To break through the denial, McGann sometimes shares popular articles on the syndrome.
“People might not believe the New England Journal of Medicine, but they might believe High Times,” a publication that espouses cannabinoid use, he says.
There’s another factor behind the disbelief: Cannabis has legitimate medicinal purposes, specifically for easing pain and nausea.
“It’s confusing because we also use cannabis to help people who have had cancer treatments and [are being treated for] other medical conditions,” Clem says.
That fact underscores a common conundrum.
“If people are having symptoms like nausea, they’ll use marijuana products and they feel better temporarily, but then they start vomiting, and it becomes a vicious cycle,” Ring says.
Addressing CHS symptoms
Although there are no specific medications for quelling the symptoms of CHS, there are treatments that have been shown to be effective.
“The strongest treatments are the dopamine antagonists, aka antipsychotics [haloperidol, droperidol, and olanzapine], because they have a very strong antiemetic component,” says Shalaby. “They act very strongly on the vagal complex in the central nervous system and help with vomiting.”
Benzodiazepines are also helpful for managing retching as well as the general restlessness that comes with CHS, he says, adding, “They really help patients feel calmer.”
Although anti-nausea medications such as ondansetron and metoclopramide are often called on for treating CHS, data suggest that antipsychotics perform better, Shalaby says.
“Then we use any sort of analgesic but with an attempt to avoid opioids,” he says. “CHS is a chronic issue, and most patients present to the emergency department more than once in their lifetime. Recognizing that 80% of opioid addictions start with prescription opioids, we try not to use that. And opioids actually promote vomiting by inhibiting gastric motility.”
One underused antidote is capsaicin cream rubbed on the belly.
“It’s one of the only treatments that we have that directly targets what’s going on with cannabinoid hyperemesis syndrome by targeting the specific receptors,” says Shalaby. “It’s not novel, but people forget about it. Some hospitals don’t even stock it.”
Targeting the problem early
Though emergency department physicians are skilled at treating CHS patients’ immediate needs, ideally they would like to target the problem before it results in another trip to the ED.
“We’re well versed at assessing where patients are and giving them resources that they can use,” says McGann. “I’ve had patients that, once I told them that this is what’s going on and it’s caused by marijuana, said, ‘I’m done. I’ll never touch it again.’ But as with many addictions, we have patients who really struggle to stop.
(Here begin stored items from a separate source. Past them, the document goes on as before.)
(** What a turn does: a datagram to a peer, a line of the request log, a console line. *)
Inductive Output :=
  | Send (to : Z) (data : bytes)
  | LogRequest (client : bytes) (st : Z) (clockVerified : bool)
  | LogDropped (client reason : bytes) (foreign notAllowed rate : Z).

(** The reason a request is dropped for, and the members afterwards. *)
Definition admit_ (env : Env) (from nowMs : Z) (s : Server) : option bytes * Server :=
  let clientAddr := ntohl from in
  if Subnet.active (subnetFilter s) && negb (Subnet.allows (subnetFilter s) clientAddr) then
    (Some (lit "outside the local subnet"), set_counts (u32 (foreignDropped s + 1)) (notAllowedDropped s) (rateLimited_ s) s)
  else if match dhcpAllows env with None => false | Some ask => negb (ask from (onlyAllowedComputers s)) end then
    (Some (lit "not an allowed computer"), set_counts (foreignDropped s) (u32 (notAllowedDropped s + 1)) (rateLimited_ s) s)
  else
    let '(limited, slots) := rateLimited (rateLimitPerSec s) clientAddr nowMs (rateSlots s) in
    let s := set_slots slots s in
    if limited : bool then
      (Some (lit "rate limit exceeded"), set_counts (foreignDropped s) (notAllowedDropped s) (u32 (rateLimited_ s + 1)) s)
    else (None, s).

(** The packet of a reply. The stamps of this moment are reference, receive and
    transmit; the client's own transmit stamp comes back as it was. *)
Definition reply (unsynced : bool) (st : Z) (req : NtpPacket) (nowSec nowUsec : Z) : NtpPacket :=
  let vn := if ntpVersion req <? kNtpVersionMin then kNtpVersionFallback else ntpVersion req in
  let '(refSec, refFrac) := unixToNtp nowSec 0 in
  let '(recvSec, recvFrac) := unixToNtp nowSec nowUsec in
  mkPacket
    (ntpMakeLiVnMode (if unsynced then kNtpLeapNotSynchronized else kNtpLeapNoWarning) vn kNtpModeServer)
    (if unsynced then kNtpStratumUnsynchronized else st)
    (poll req) kNtpPrecisionUs
    (toBe32 kNtpOneSecond16_16) (toBe32 kNtpOneSecond16_16) (toBe32 kNtpRefIdLocal)
    (toBe32 refSec) (toBe32 refFrac)
    (txTsSec req) (txTsFrac req)
    (toBe32 recvSec) (toBe32 recvFrac) (toBe32 recvSec) (toBe32 recvFrac).

(** What follows [recvfrom]. *)
Definition handle (env : Env) (data : bytes) (from : Z) (s : Server) : list Output * Server :=
  let buf := take kReceiveBytes data in
  if (length buf <? kNtpPacketBytes)%nat then ([], s)
  else
    let req := packetOf buf in
    let mode := ntpMode req in
    if negb (mode =? kNtpModeClient) && negb (mode =? kNtpModeSymmetricActive) then ([], s)
    else
      let nowMs := u64 (uptimeUs env / 1000) in
      match admit_ env from nowMs s with
      | (Some reason, s) =>
          if kDropLogMs <=? u64 (nowMs - lastDropLogMs s) then
            ([LogDropped (ntop env from) reason (foreignDropped s) (notAllowedDropped s) (rateLimited_ s)],
             set_lastDropLog nowMs s)
          else ([], s)
      | (None, s) =>
          let unsynced := negb (synced s) in
          let resp := reply unsynced (stratum_ s) req (u32 (clockSec env)) (u32 (clockUsec env)) in
          ([Send from (packetBytes resp); LogRequest (ntop env from) (stratum resp) (negb unsynced)], s)
      end.

(** ** The task *)

(** What [select] ends with, or the flag the loop's head finds. *)
Inductive Wake :=
  | StopAsked
  | Quiet
  | Packet (env : Env) (data : bytes) (from : Z).

Fixpoint serverLoop_ (wakes : list Wake) (s : Server) : list Output * Server :=
  match wakes with
  | [] => ([], s)
  | w :: wakes =>
      if stopRequested s then ([], s)
      else match w with
           | StopAsked => serverLoop_ wakes (set_task true (taskHandle s) s)
           | Quiet => serverLoop_ wakes s
           | Packet env data from =>
               let '(out, s) := handle env data from s in
               let '(more, s) := serverLoop_ wakes s in (out ++ more, s)
           end
  end.

(** [socket] and [bind] may fail: the task ends, and says so in [state_]. *)
Definition serverLoop (socketOk bindOk : bool) (wakes : list Wake) (s : Server) : list Output * Server :=
  if negb socketOk then ([], set_state ERROR s)
  else if negb bindOk then ([], set_state ERROR s)
  else serverLoop_ wakes s.

Definition serverTask (socketOk bindOk : bool) (wakes : list Wake) (s : Server) : list Output * Server :=
  let '(out, s) := serverLoop socketOk bindOk wakes s in (out, set_task (stopRequested s) false s).

(** [start] up to the creation of the task, and after it: the task may have run in
    between. *)
Definition startBefore (gate : Server → Server) (s : Server) : bool * Server :=
  if bool_decide (state s = RUNNING) then (false, s)
  else (true, gate (set_task false (taskHandle s) s)).

Definition startAfter (created : bool) (s : Server) : bool * Server :=
  if created then (true, set_state RUNNING s) else (false, set_state ERROR s).

(** A start the task does not overtake. *)
Definition start (gate : Server → Server) (created : bool) (s : Server) : bool * Server :=
  let '(go, s) := startBefore gate s in
  if negb go then (true, s)
  else startAfter created (set_task (stopRequested s) created s).

(** [ended]: the task has seen the flag within the second it is given. *)
Definition stop (ended : bool) (s : Server) : Server :=
  if bool_decide (state s = STOPPED) then s
  else set_state STOPPED (set_task true (taskHandle s && negb ended) s).

Definition stateString (s : Server) : bytes :=
  match state s with RUNNING => lit "running" | ERROR => lit "error" | STOPPED => lit "stopped" end.

(** ** The rate limiter's promise *)

(** One client's slot on its own. *)
Definition slotStep (limit now : Z) (v : option (Z * Z)) : bool * (Z * Z) :=
  match v with
  | None => (false, (now, 1))
  | Some (w, n) =>
      let '(w, n) := if kWindowMs <=? now - w then (now, 0) else (w, n) in
      if limit <=? n then (true, (w, n)) else (false, (w, n + 1))
  end.

Definition view (c : Z) (slots : list RateSlot) : option (Z * Z) :=
  (λ s, (windowStartMs s, count s)) <$> List.find (λ s, ip s =? c) slots.

(** The used slots come first, one for a client. *)
Definition used (U : list Z) (slots : list RateSlot) : Prop :=
  ∃ l k, slots = l ++ replicate k freeSlot ∧ (length l + k = kRateSlots)%nat ∧ NoDup (ip <$> l) ∧ Forall (λ s, ip s ∈ U) l.

Definition others (c : Z) (l : list RateSlot) : Prop := Forall (λ s, ip s ≠ c ∧ ip s ≠ 0) l.

Lemma insert_middle {A} (l1 l2 : list A) x y : <[length l1 := y]> (l1 ++ x :: l2) = l1 ++ y :: l2.
Proof. rewrite insert_app_r_alt by lia. by rewrite Nat.sub_diag. Qed.

(** What the scan makes of the client's own slot. *)
Definition touched (limit now : Z) (slot : RateSlot) : bool * RateSlot :=
  let s := if kWindowMs <=? u64 (now - windowStartMs slot) then mkSlot (ip slot) now 0 else slot in
  if limit <=? count s then (true, s) else (false, mkSlot (ip s) (windowStartMs s) (u32 (count s + 1))).

Lemma rateScan_finds limit c now slot l1 : ∀ pre l2 oldest oldestMs, others c l1 → ip slot = c ∨ ip slot = 0 →
  rateScan limit c now (l1 ++ slot :: l2) (length pre) oldest oldestMs (pre ++ l1 ++ slot :: l2) =
  let r := if ip slot =? c then touched limit now slot else (false, mkSlot c now 1) in
  (r.1, pre ++ l1 ++ r.2 :: l2).
Proof.
  induction l1 as [|x l1 IH]; intros pre l2 oldest oldestMs Ho Hs; cbn [app rateScan].
  - destruct (Z.eqb_spec (ip slot) c) as [E|E]; [|destruct Hs as [|Hs]; [done|]; rewrite Hs; cbn [Z.eqb]; by rewrite insert_middle].
    unfold touched. cbv zeta. rewrite !insert_middle. set (s1 := if kWindowMs <=? _ then _ else _).
    assert (Hi : ip s1 = ip slot) by (unfold s1; by destruct (kWindowMs <=? _)).
    destruct (limit <=? count s1); by rewrite ?Hi.
  - apply Forall_cons in Ho as [[H1 H2] Ho]. rewrite (proj2 (Z.eqb_neq _ _) H1), (proj2 (Z.eqb_neq _ _) H2).
    replace (S (length pre)) with (length (pre ++ [x])) by (rewrite length_app; cbn; lia).
    replace (pre ++ x :: l1 ++ slot :: l2) with ((pre ++ [x]) ++ l1 ++ slot :: l2) by (by rewrite <- app_assoc).
    destruct (windowStartMs x <? oldestMs); rewrite IH by done; cbv zeta; by rewrite <- !app_assoc.
Qed.

Lemma view_app c l1 l2 : others c l1 → view c (l1 ++ l2) = view c l2.
Proof.
  unfold view. induction 1 as [|x l1 [H _] _ IH]; [done|]. cbn [app List.find]. by rewrite (proj2 (Z.eqb_neq _ _) H).
Qed.

Lemma view_other d l1 x y l2 : ip x ≠ d → ip y ≠ d → view d (l1 ++ x :: l2) = view d (l1 ++ y :: l2).
Proof.
  intros Hx Hy. unfold view. induction l1 as [|z l1 IH]; cbn [app List.find].
  - by rewrite (proj2 (Z.eqb_neq _ _) Hx), (proj2 (Z.eqb_neq _ _) Hy).
  - by destruct (ip z =? d).
Qed.

Lemma view_free c k : c ≠ 0 → view c (replicate k freeSlot) = None.
Proof. intros Hc. induction k as [|k IH]; [done|]. unfold view in *. cbn [replicate List.find ip freeSlot].
  destruct (Z.eqb_spec 0 c); [by subst|exact IH]. Qed.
Those are patients that we can offer referrals to addiction clinics and addiction medicine specialists.”
Clem tries to really listen to patients to understand what might be behind their cannabis use, such as mental health struggles, admittedly a tall order in a busy emergency department.
“It’s really hard to sit down and talk with them, to be able to reach them and give them hope that there are other ways than cannabis to deal with whatever it is,” she says. “Unless they are willing to look for other ways to treat whatever reason for them using cannabis, they probably won’t get the help they need.”
Clem will emphasize to patients, particularly adolescents, the toll the drug is taking on users.
“We know that it affects the frontal lobe development in people who are young, which is sad,” she says. “I try to stress that to my teens: ‘This is not the time to be doing that, because your brain isn’t fully formed.’ I want people to really think about why they’re using it and if there is something that is safer and better.”
Above all, Clem wants patients to know that they should feel welcome in the ED.
“Don’t be afraid to come to the emergency department if you’re having this problem,” she says. “We really do want to help you. And then be open to what we suggest, so that this doesn’t become a recurrent problem for you.”